- [WORK TO COMPLETE]:
Show every line below where "holds" appears.

- [EXTRACTED RECORDS]:
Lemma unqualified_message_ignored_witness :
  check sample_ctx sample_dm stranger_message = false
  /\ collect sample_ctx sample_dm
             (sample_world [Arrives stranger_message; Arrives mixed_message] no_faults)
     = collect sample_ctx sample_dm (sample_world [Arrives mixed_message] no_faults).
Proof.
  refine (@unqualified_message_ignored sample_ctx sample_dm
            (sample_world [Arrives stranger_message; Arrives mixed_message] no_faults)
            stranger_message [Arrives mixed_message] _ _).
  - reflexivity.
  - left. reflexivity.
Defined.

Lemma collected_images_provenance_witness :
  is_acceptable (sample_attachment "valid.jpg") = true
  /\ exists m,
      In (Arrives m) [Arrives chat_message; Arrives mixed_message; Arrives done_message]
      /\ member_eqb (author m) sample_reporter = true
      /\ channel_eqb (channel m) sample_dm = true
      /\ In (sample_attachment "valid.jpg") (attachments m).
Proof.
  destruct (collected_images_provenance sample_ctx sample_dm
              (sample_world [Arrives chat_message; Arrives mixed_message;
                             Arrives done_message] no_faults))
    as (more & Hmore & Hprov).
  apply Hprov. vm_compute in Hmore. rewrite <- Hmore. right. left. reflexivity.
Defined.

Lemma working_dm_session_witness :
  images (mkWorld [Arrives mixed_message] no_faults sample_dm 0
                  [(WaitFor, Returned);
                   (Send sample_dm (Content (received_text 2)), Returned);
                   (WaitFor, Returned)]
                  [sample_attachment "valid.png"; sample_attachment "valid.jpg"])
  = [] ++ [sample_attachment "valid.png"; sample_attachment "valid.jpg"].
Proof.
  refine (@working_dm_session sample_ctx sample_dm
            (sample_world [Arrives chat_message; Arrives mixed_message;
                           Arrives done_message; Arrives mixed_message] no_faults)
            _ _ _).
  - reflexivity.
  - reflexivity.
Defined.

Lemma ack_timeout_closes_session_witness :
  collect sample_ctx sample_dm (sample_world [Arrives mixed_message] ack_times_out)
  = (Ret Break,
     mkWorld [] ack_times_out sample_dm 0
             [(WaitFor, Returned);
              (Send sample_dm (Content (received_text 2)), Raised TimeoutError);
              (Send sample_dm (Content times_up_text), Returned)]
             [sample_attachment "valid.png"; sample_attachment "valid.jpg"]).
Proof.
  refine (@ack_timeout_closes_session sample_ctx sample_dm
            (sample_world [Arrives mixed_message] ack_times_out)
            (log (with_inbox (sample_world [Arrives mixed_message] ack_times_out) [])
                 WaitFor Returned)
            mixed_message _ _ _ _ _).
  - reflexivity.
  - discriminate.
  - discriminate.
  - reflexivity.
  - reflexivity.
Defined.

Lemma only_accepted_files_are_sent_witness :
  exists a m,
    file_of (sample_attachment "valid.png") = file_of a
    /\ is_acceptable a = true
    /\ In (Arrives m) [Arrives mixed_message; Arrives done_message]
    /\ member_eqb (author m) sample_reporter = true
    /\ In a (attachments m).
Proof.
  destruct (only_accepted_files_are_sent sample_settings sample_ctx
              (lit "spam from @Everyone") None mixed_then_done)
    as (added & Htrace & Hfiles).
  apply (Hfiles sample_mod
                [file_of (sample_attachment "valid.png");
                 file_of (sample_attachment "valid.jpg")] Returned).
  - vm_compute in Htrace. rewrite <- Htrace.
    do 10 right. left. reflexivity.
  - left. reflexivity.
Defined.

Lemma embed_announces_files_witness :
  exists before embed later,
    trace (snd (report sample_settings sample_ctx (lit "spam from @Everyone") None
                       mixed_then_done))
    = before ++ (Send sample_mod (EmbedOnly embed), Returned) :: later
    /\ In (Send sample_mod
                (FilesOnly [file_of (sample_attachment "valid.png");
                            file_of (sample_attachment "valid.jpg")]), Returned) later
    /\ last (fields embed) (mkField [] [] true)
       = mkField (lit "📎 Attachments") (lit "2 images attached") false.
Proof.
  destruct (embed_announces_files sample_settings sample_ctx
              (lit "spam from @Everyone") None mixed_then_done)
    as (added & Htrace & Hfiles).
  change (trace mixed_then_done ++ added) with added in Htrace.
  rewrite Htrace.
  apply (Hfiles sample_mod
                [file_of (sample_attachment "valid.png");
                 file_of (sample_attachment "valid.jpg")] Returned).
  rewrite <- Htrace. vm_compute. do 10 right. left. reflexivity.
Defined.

---

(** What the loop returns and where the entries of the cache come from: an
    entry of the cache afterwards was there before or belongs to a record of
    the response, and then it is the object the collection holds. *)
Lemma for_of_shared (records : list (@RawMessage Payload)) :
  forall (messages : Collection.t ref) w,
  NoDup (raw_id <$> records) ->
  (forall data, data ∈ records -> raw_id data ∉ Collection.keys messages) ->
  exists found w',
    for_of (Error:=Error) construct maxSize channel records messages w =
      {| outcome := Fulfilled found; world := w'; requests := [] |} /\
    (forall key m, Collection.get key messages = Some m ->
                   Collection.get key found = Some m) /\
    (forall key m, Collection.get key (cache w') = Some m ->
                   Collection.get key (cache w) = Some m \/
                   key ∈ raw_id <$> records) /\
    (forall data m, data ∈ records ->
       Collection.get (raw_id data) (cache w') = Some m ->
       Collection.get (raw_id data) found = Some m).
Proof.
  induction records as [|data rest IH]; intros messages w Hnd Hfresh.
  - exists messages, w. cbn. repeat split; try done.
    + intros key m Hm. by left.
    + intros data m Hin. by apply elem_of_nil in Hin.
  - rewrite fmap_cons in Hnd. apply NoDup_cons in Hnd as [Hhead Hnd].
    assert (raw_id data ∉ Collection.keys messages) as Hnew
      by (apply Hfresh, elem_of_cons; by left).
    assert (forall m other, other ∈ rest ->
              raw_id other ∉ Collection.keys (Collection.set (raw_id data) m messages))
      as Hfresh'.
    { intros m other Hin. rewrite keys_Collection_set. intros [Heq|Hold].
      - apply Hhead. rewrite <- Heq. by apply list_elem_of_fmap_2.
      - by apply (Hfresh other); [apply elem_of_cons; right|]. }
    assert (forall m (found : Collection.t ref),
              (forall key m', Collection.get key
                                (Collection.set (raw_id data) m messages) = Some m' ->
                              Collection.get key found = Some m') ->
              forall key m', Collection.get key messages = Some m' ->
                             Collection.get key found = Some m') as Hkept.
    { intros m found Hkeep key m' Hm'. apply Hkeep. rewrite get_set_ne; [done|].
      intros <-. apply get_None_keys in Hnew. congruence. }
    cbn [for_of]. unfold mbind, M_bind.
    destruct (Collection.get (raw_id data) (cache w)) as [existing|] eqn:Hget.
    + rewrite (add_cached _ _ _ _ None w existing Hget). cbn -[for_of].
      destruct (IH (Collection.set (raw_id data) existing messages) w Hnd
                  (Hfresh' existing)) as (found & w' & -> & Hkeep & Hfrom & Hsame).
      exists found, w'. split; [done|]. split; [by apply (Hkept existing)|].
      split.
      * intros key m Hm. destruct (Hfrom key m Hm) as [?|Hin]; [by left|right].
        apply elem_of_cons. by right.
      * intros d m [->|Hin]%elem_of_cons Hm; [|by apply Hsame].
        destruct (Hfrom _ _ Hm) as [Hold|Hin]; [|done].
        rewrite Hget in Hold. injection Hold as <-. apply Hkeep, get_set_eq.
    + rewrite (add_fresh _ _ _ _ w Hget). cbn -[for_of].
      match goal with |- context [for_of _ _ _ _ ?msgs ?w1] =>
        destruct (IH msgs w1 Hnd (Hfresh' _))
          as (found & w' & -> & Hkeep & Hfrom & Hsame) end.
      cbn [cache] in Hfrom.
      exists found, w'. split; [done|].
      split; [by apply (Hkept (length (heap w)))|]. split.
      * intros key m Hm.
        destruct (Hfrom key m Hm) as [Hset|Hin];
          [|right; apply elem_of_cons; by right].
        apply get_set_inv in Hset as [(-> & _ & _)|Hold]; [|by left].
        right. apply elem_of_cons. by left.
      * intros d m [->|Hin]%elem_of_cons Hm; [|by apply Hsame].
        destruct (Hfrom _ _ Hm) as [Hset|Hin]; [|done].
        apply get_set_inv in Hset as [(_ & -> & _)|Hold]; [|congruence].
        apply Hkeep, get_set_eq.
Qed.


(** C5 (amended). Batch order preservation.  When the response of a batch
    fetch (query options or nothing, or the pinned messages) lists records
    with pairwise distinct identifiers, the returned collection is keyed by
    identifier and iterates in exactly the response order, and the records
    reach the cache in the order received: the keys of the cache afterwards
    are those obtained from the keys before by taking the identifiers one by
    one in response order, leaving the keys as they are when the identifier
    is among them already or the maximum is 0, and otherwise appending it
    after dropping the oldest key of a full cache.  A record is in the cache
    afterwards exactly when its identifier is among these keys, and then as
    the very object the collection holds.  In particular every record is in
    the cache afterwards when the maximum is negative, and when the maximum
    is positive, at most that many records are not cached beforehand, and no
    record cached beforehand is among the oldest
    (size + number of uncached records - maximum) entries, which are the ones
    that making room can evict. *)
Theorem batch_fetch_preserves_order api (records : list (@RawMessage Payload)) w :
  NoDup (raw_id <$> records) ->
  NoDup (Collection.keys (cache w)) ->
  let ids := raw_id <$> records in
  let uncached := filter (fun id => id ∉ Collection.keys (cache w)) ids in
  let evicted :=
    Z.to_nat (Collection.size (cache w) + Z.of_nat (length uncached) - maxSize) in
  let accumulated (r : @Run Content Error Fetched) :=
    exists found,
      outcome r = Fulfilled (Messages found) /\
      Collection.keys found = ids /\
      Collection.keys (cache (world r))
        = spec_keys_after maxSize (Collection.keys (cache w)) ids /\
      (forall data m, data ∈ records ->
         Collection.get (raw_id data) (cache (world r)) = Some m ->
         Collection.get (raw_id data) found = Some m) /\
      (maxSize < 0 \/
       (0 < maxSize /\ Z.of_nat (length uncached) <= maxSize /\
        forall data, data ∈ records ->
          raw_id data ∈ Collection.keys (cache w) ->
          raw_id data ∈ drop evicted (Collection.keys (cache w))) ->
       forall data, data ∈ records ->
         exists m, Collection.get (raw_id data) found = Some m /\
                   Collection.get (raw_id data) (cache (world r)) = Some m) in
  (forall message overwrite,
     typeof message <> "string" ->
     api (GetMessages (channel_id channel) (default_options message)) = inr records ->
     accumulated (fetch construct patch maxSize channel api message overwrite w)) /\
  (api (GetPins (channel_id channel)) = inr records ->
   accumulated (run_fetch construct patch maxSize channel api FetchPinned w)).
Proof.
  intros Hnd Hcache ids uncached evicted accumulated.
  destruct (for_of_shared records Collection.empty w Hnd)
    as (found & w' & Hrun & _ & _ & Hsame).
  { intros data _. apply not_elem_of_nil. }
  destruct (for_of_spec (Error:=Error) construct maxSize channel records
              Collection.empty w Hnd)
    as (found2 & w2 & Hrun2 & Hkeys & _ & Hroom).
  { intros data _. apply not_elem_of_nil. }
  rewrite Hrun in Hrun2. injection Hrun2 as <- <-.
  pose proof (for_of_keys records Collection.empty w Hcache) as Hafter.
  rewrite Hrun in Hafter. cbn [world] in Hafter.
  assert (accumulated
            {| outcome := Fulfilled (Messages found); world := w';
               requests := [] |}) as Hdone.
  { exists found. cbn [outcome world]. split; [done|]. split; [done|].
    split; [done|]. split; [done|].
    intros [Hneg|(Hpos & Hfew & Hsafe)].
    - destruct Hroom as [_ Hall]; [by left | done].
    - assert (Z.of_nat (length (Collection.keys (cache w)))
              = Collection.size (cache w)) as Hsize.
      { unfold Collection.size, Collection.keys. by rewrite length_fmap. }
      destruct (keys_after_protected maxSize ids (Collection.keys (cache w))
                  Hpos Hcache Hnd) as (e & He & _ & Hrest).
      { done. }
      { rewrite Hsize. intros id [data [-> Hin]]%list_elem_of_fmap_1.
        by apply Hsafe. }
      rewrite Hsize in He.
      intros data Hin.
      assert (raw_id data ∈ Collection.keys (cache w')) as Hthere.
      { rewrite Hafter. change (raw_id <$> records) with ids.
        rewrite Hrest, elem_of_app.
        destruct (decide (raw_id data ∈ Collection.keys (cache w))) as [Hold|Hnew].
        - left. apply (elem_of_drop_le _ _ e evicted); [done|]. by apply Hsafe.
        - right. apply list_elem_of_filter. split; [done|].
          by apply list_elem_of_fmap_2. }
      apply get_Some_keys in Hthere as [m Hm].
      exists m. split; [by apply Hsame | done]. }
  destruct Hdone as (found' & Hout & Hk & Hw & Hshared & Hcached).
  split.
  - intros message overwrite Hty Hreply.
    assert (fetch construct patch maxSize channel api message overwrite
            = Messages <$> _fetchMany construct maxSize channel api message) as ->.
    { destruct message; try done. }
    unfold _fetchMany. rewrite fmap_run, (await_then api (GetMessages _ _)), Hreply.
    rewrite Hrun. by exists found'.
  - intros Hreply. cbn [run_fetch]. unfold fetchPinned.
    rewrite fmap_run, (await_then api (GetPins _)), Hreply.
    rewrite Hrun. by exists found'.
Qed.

- [YOUR RESPONSE]:
    the response, and then it is the object the collection holds. *)
    the very object the collection holds.  In particular every record is in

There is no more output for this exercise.